| EXTRACTED INFORMATION |

Lemma load_header_ok w0 w2 n ws h :
  0 <= n <= Z.of_nat (length ws) -> (0 < length ws)%nat ->
  load (cdo_header w0 w2 n ++ ws) h = parse (cdo_header w0 w2 n ++ ws) 5 n h.
Proof.
  intros Hn Hws; rewrite load_header, cdo_header_valid; [done| |];
    rewrite (Z.mul_comm 4), Z.div_mul, length_app by lia; unfold kCdoHdrLen; cbn [length cdo_header]; lia.
Qed.

(** Loading a blob with a valid header runs the encoded commands and continues with the
    rest of the blob. *)
Lemma load_cmds w0 w2 es rest post h :
  Forall encodable es -> 0 <= rest <= Z.of_nat (length post) ->
  (0 < length (concat (map encode es) ++ post))%nat ->
  Z.of_nat (length (concat (map encode es))) + rest < 2 ^ 32 ->
  let body := concat (map encode es) in
  let blob := cdo_header w0 w2 (Z.of_nat (length body) + rest) ++ body ++ post in
  load blob h =
  bind (run_cmds BaseAddr cdo_base (map enc_cmd es)) (fun r =>
    match r with
    | aeg_ok => parse blob (5 + Z.of_nat (length body)) rest
    | e => ret e
    end) h.
Proof.
  intros Hes Hrest Hpos Hlt body blob; unfold blob; rewrite load_header_ok;
    [|rewrite length_app; unfold body; lia|done].
  change 5 with (Z.of_nat (length (cdo_header w0 w2 (Z.of_nat (length body) + rest)))) at 1.
  unfold body; rewrite parse_cmds by (done || lia); rewrite length_app, Nat2Z.inj_add; done.
Qed.

(** C6: loading an encoded list of commands performs the register operations the commands
    describe, in order, and stops with [aie_driver_error] at the first operation that
    fails; it always returns and reads nothing outside the blob, whatever follows the
    commands, whatever the free bits of the command words, and whether a length is in
    the short or the long form. *)
Theorem cdo_load_runs_commands w0 w2 es post h :
  Forall encodable es -> (0 < length (concat (map encode es) ++ post))%nat ->
  Z.of_nat (length (concat (map encode es))) < 2 ^ 32 ->
  let body := concat (map encode es) in
  load (cdo_header w0 w2 (Z.of_nat (length body)) ++ body ++ post) h =
    run_cmds BaseAddr cdo_base (map enc_cmd es) h /\
  exists e h', run_cmds BaseAddr cdo_base (map enc_cmd es) h = Some (e, h') /\
    (e = aeg_ok \/ e = aeg_aie_driver_error).
Proof.
  intros Hes Hpos Hlt body; split; [|apply run_cmds_total].
  pose proof (load_cmds w0 w2 es 0 post h Hes ltac:(lia) Hpos ltac:(lia)) as H.
  cbv zeta in H; rewrite Z.add_0_r in H; unfold body; rewrite H; unfold bind.
  destruct (run_cmds _ _ _ h) as [[[] h']|]; try done; apply parse_loop_0.
Qed.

| YOUR TASK |
Look through the material above and print exactly the lines from the one containing "0 <= n <= Z.of_nat" to the one containing "(** Loading a", both included, and nothing more.

| TASK OUTPUT |
  0 <= n <= Z.of_nat (length ws) -> (0 < length ws)%nat ->
  load (cdo_header w0 w2 n ++ ws) h = parse (cdo_header w0 w2 n ++ ws) 5 n h.
Proof.
  intros Hn Hws; rewrite load_header, cdo_header_valid; [done| |];
    rewrite (Z.mul_comm 4), Z.div_mul, length_app by lia; unfold kCdoHdrLen; cbn [length cdo_header]; lia.
Qed.

(** Loading a blob with a valid header runs the encoded commands and continues with the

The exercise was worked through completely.